Le Maçon ivre[1] (espagnol : El albañil borracho) est une huile sur toile peinte par Francisco de Goya, alors peintre de tapisseries pour les palais royaux. Le tableau appartient à la cinquième série de tapisseries, et, comme l’ensemble de la série, fut peint entre 1786 et 1787.

Le tableau met en évidence l'intérêt à l'époque pour la réforme du travail et de la santé des travailleurs et des paysans — réforme menée par Jovellanos, ami de Goya[2]. Ici le chromatisme et la couleur sont typiques du préromantisme.

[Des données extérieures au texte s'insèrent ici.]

(** Number of capturing groups (Go's [NumSubexp]). *)
Fixpoint num_groups (r : regex) : nat :=
  match r with
  | REmpty | RClass _ | REnd => 0
  | RCat r1 r2 | RAlt r1 r2 => Nat.max (num_groups r1) (num_groups r2)
  | RStar _ r1 => num_groups r1
  | RGroup n r1 => Nat.max n (num_groups r1)
  end.

(** ** Matching *)

(** Capture records, most recent first: group, input at its start,
    length of the input left at its end. *)
Definition caps : Type := list (nat * (list ascii * nat)).

Section Star.
Context {A : Type}.
Variable m : list ascii -> caps -> (list ascii -> caps -> option A) -> option A.
Variable greedy : bool.
Variable k : list ascii -> caps -> option A.

(** The repetition loop: an iteration is accepted only when it consumed
    input; [n] bounds the number of iterations. *)
Fixpoint star_loop (n : nat) (s : list ascii) (c : caps) : option A :=
  match n with
  | O => k s c
  | S n' =>
      if greedy then
        match m s c (fun s' c' => if length s' <? length s then star_loop n' s' c' else None) with
        | Some x => Some x
        | None => k s c
        end
      else
        match k s c with
        | Some x => Some x
        | None => m s c (fun s' c' => if length s' <? length s then star_loop n' s' c' else None)
        end
  end.
End Star.

Fixpoint mtc {A} (r : regex) (s : list ascii) (c : caps)
         (k : list ascii -> caps -> option A) {struct r} : option A :=
  match r with
  | REmpty => k s c
  | RClass cl =>
      match s with
      | x :: s' => if cls_match cl x then k s' c else None
      | [] => None
      end
  | RCat r1 r2 => mtc r1 s c (fun s' c' => mtc r2 s' c' k)
  | RAlt r1 r2 =>
      match mtc r1 s c k with
      | Some x => Some x
      | None => mtc r2 s c k
      end
  | RStar g r1 => star_loop (mtc r1) g k (S (length s)) s c
  | RGroup n r1 => mtc r1 s c (fun s' c' => k s' ((n, (s, length s')) :: c'))
  | REnd => match s with [] => k s c | _ :: _ => None end
  end.

(** The final continuation: accept, returning what is left and the
    captures. *)
Definition accept (s : list ascii) (c : caps) : option (list ascii * caps) :=
  Some (s, c).

(** Leftmost match: try each start position in turn. *)
Fixpoint find_from (r : regex) (s : list ascii)
  : option (list ascii * list ascii * caps) :=
  match mtc r s [] accept with
  | Some (rest, c) => Some (s, rest, c)
  | None =>
      match s with
      | [] => None
      | _ :: s' => find_from r s'
      end
  end.

Fixpoint cap_lookup (n : nat) (c : caps) : option (list ascii * nat) :=
  match c with
  | [] => None
  | (m, v) :: c' => if m =? n then Some v else cap_lookup n c'
  end.

(** The text of a span: the input at its start, cut to its length. *)
Definition span_string (st : list ascii) (rem : nat) : string :=
  string_of_list_ascii (firstn (length st - rem) st).

Definition group_string (c : caps) (n : nat) : string :=
  match cap_lookup n c with
  | Some (st, rem) => span_string st rem
  | None => ""%string
  end.

(** [re.FindStringSubmatch(s)]. *)
Definition FindStringSubmatch (r : regex) (s : string) : list string :=
  match find_from r (list_ascii_of_string s) with
  | None => []
  | Some (st, rest, c) =>
      span_string st (length rest) :: map (group_string c) (List.seq 1 (num_groups r))
  end.

(** A regular expression all of whose successful paths end with [$]. *)
Fixpoint anchored_end (r : regex) : bool :=
  match r with
  | REnd => true
  | RCat _ r2 => anchored_end r2
  | RAlt r1 r2 => anchored_end r1 && anchored_end r2
  | RGroup _ r1 => anchored_end r1
  | _ => false
  end.

(** ** The matcher only depends on its continuation pointwise *)

Definition cont_eq {A} (k1 k2 : list ascii -> caps -> option A) : Prop :=
  forall s c, k1 s c = k2 s c.

(** A matching function that respects pointwise-equal continuations. *)
Definition matcher_ext {A} (m : list ascii -> caps -> (list ascii -> caps -> option A) -> option A) :=
  forall s c k1 k2, cont_eq k1 k2 -> m s c k1 = m s c k2.

(** A matching function that calls its continuation only on suffixes of
    its input, and returns what the continuation returned. *)
Definition matcher_cont {A} (m : list ascii -> caps -> (list ascii -> caps -> option A) -> option A) :=
  forall s c k x, m s c k = Some x -> exists s' c', suffix_of s' s /\ k s' c' = Some x.

Section StarLemmas.
Context {A : Type}.
Variable m : list ascii -> caps -> (list ascii -> caps -> option A) -> option A.
Variable greedy : bool.

Lemma star_loop_ext (k1 k2 : list ascii -> caps -> option A) n s c :
  matcher_ext m -> cont_eq k1 k2 ->
  star_loop m greedy k1 n s c = star_loop m greedy k2 n s c.
Proof.
  intros Hm Hk. revert s c. induction n as [|n IH]; intros s c; simpl; [apply Hk|].
  assert (Hmore : m s c (fun s' c' => if length s' <? length s then star_loop m greedy k1 n s' c' else None)
                = m s c (fun s' c' => if length s' <? length s then star_loop m greedy k2 n s' c' else None)).
  { apply Hm. intros s' c'. destruct (length s' <? length s); auto. }
  rewrite Hmore, Hk. reflexivity.
Qed.

(** Fuel beyond the input length does not change the loop's result. *)
Lemma star_loop_fuel (k : list ascii -> caps -> option A) n1 n2 s c :
  matcher_ext m -> length s < n1 -> length s < n2 ->
  star_loop m greedy k n1 s c = star_loop m greedy k n2 s c.
Proof.
  intros Hm. revert n2 s c. induction n1 as [|n1 IH]; intros [|n2] s c H1 H2; try lia.
  simpl.
  assert (Hmore : m s c (fun s' c' => if length s' <? length s then star_loop m greedy k n1 s' c' else None)
                = m s c (fun s' c' => if length s' <? length s then star_loop m greedy k n2 s' c' else None)).
  { apply Hm. intros s' c'. destruct (Nat.ltb_spec (length s') (length s)); [|reflexivity].
    apply IH; lia. }
  rewrite Hmore. reflexivity.
Qed.

Lemma star_loop_cont (k : list ascii -> caps -> option A) n s c x :
  matcher_cont m ->
  star_loop m greedy k n s c = Some x -> exists s' c', suffix_of s' s /\ k s' c' = Some x.
Proof.
  intros Hm. revert s c. induction n as [|n IH]; intros s c; simpl; [eauto with cuppa|].
  assert (Hmore : m s c (fun s' c' => if length s' <? length s then star_loop m greedy k n s' c' else None) = Some x ->
                  exists s' c', suffix_of s' s /\ k s' c' = Some x).
  { intros H. destruct (Hm _ _ _ _ H) as (s1 & c1 & Hs1 & Hk1).
    destruct (length s1 <? length s); [|discriminate].
    destruct (IH _ _ Hk1) as (s2 & c2 & Hs2 & Hk2). eauto with cuppa. }
  destruct greedy.
  - destruct (m s c _) eqn:E; [intros H; inversion H; subst; auto|eauto with cuppa].
  - destruct (k s c) eqn:E; [intros H; inversion H; subst; eauto with cuppa|auto].
Qed.
End StarLemmas.

Lemma mtc_ext {A} (r : regex) : matcher_ext (A := A) (mtc r).
Proof.
  induction r as [| cl | r1 IH1 r2 IH2 | r1 IH1 r2 IH2 | g r1 IH1 | n r1 IH1 |];
    intros s c k1 k2 Hk; cbn -[star_loop].
  - apply Hk.
  - destruct s as [|x s']; [reflexivity|]. destruct (cls_match cl x); auto.
  - apply IH1. intros s' c'. apply IH2, Hk.
  - rewrite (IH1 s c k1 k2 Hk), (IH2 s c k1 k2 Hk). reflexivity.
  - apply star_loop_ext; assumption.
  - apply IH1. intros s' c'. apply Hk.
  - destruct s; auto.
Qed.

#[export] Instance mtc_proper {A} (r : regex) :
  Proper (eq ==> eq ==> (@cont_eq A) ==> eq) (mtc r).
Proof. intros s ? <- c ? <- k1 k2 Hk. apply mtc_ext, Hk. Qed.

Lemma mtc_cont {A} (r : regex) : matcher_cont (A := A) (mtc r).
Proof.
  induction r as [| cl | r1 IH1 r2 IH2 | r1 IH1 r2 IH2 | g r1 IH1 | n r1 IH1 |];
    intros s c k x; cbn -[star_loop].
  - eauto with cuppa.
  - destruct s as [|y s']; [discriminate|]. destruct (cls_match cl y); [|discriminate].
    intros H. exists s', c. split; [exists [y]; reflexivity|exact H].
  - intros H. destruct (IH1 _ _ _ _ H) as (s1 & c1 & Hs1 & H1).
    destruct (IH2 _ _ _ _ H1) as (s2 & c2 & Hs2 & H2). eauto with cuppa.
  - destruct (mtc r1 s c k) eqn:E.
    + intros H; inversion H; subst. eauto.
    + apply IH2.
  - apply star_loop_cont, IH1.
  - intros H. destruct (IH1 _ _ _ _ H) as (s1 & c1 & Hs1 & H1). eauto.
  - destruct s; [eauto with cuppa|discriminate].
Qed.

(** The repetition bound is never what stops a repetition: running
    the loop of [r*] with any fuel larger than the input length gives the
    matcher's result, so [mtc] is the unbounded backtracking search. *)
Theorem loop_fuel_irrelevant {A} (g : bool) (r : regex) s c (k : list ascii -> caps -> option A) n :
  length s < n -> mtc (RStar g r) s c k = star_loop (mtc r) g k n s c.
Proof. intros Hn. cbn -[star_loop]. apply star_loop_fuel; [apply mtc_ext|lia|exact Hn]. Qed.

(** ** Anchoring at the end *)

Lemma mtc_anchored {A} (r : regex) s c (k : list ascii -> caps -> option A) x :
  anchored_end r = true -> mtc r s c k = Some x -> exists c', k [] c' = Some x.
Proof.
  revert s c k x. induction r as [| cl | r1 IH1 r2 IH2 | r1 IH1 r2 IH2 | g r1 IH1 | n r1 IH1 |];
    intros s c k x Ha; simpl in *; try discriminate.
  - intros H. destruct (mtc_cont r1 _ _ _ _ H) as (s1 & c1 & _ & H1). eauto.
  - apply andb_true_iff in Ha as [Ha1 Ha2].
    destruct (mtc r1 s c k) eqn:E; [intros H; inversion H; subst; eauto|eauto].
  - intros H. destruct (IH1 _ _ _ _ Ha H) as (c1 & H1). eauto.
  - destruct s; [eauto|discriminate].
Qed.

(** ** The leftmost scan *)

Lemma find_from_spec r s st rest c :
  find_from r s = Some (st, rest, c) ->
  suffix_of st s /\ mtc r st [] accept = Some (rest, c).
Proof.
  induction s as [|y s IH]; simpl.
  - destruct (mtc r [] [] accept) as [[rest' c']|] eqn:E; [|discriminate].
    intros H; inversion H; subst. auto with cuppa.
  - destruct (mtc r (y :: s) [] accept) as [[rest' c']|] eqn:E.
    + intros H; inversion H; subst. auto with cuppa.
    + intros H. destruct (IH H) as [Hs Hm]. split; [|exact Hm].
      destruct Hs as [p ->]. exists (y :: p). reflexivity.
Qed.

(** The scan fails iff no suffix matches. *)
Lemma find_from_None r s :
  find_from r s = None <-> forall t, suffix_of t s -> mtc r t [] accept = None.
Proof.
  induction s as [|y s IH]; simpl; split.
  - intros H t Ht. apply suffix_of_nil_r in Ht as ->.
    destruct (mtc r [] [] accept) as [[]|]; [discriminate|reflexivity].
  - intros H. rewrite (H [] (suffix_of_refl _)). reflexivity.
  - destruct (mtc r (y :: s) [] accept) as [[]|] eqn:E; [discriminate|].
    intros H t Ht. apply suffix_of_cons_inv in Ht as [->|Ht]; [exact E|].
    apply IH; assumption.
  - intros H. rewrite (H (y :: s) (suffix_of_refl _)).
    apply IH. intros t Ht. apply H. eapply suffix_of_trans; [exact Ht|]. exists [y]; reflexivity.
Qed.

Lemma find_from_None_suffix r s t :
  find_from r s = None -> suffix_of t s -> find_from r t = None.
Proof.
  rewrite !find_from_None. intros H Ht u Hu. apply H. eapply suffix_of_trans; eassumption.
Qed.

Lemma find_from_here r s rest c :
  mtc r s [] accept = Some (rest, c) -> find_from r s = Some (s, rest, c).
Proof. destruct s; simpl; intros ->; reflexivity. Qed.

(** A match anchored at the end leaves nothing of the input. *)
Lemma find_from_anchored r s st rest c :
  anchored_end r = true -> find_from r s = Some (st, rest, c) -> rest = [].
Proof.
  intros Ha H. apply find_from_spec in H as [_ H].
  destruct (mtc_anchored r _ _ _ _ Ha H) as (c' & Hc). unfold accept in Hc.
  congruence.
Qed.

(** [find_from] is Go's leftmost-first search: the match it returns
    starts at a suffix of the input where the expression matches, and
    the expression matches at no earlier position. *)
Theorem find_from_leftmost r s st rest c :
  find_from r s = Some (st, rest, c) ->
  suffix_of st s /\ mtc r st [] accept = Some (rest, c) /\
  forall t, suffix_of t s -> length st < length t -> mtc r t [] accept = None.
Proof.
  intros H. destruct (find_from_spec _ _ _ _ _ H) as [Hs Hm]. split; [exact Hs|]. split; [exact Hm|].
  revert H. induction s as [|y s IH]; intros H t Ht Hlt; simpl in H.
  - apply suffix_of_nil_r in Ht as ->. simpl in Hlt. lia.
  - destruct (mtc r (y :: s) [] accept) as [[rest' c']|] eqn:E.
    + injection H as <- _ _. apply suffix_of_length in Ht. lia.
    + apply suffix_of_cons_inv in Ht as [->|Ht]; [exact E|].
      destruct (find_from_spec _ _ _ _ _ H) as [Hs' _].
      exact (IH Hs' H t Ht Hlt).
Qed.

Historique[modifier | modifier le code]

Goya vendit un croquis inachevé aux ducs d'Osuna, et en 1896 intégra la collection privée de Pedro Fernández Durán et Bernaldo de Quirós, qui en fit don au Musée du Prado en 1931 qui l’expose depuis[3].

Il a obtenu en 1942 le numéro de catalogue P027820 et est apparu dans la liste des œuvres du musée (publiée avec un certain retard), dirigée par Francisco Javier Sánchez Cantón, directeur adjoint du Prado. Il est exposé dans la salle 94, au deuxième étage du bâtiment de Juan de Villanueva.

Comme l’indique la galerie en ligne du Prado, c’est une esquisse préparatoire pour le carton Le Maçon blessé, bien que Bozal estime que ce point reste à élucider et qu’il puisse s’agit d’un travail indépendant, d’une variation sur ce même thème[4].

La toile a été étudiée et référencée par Pierre Gassier et Juliet Wilson Bareau sous le numéro 191[5].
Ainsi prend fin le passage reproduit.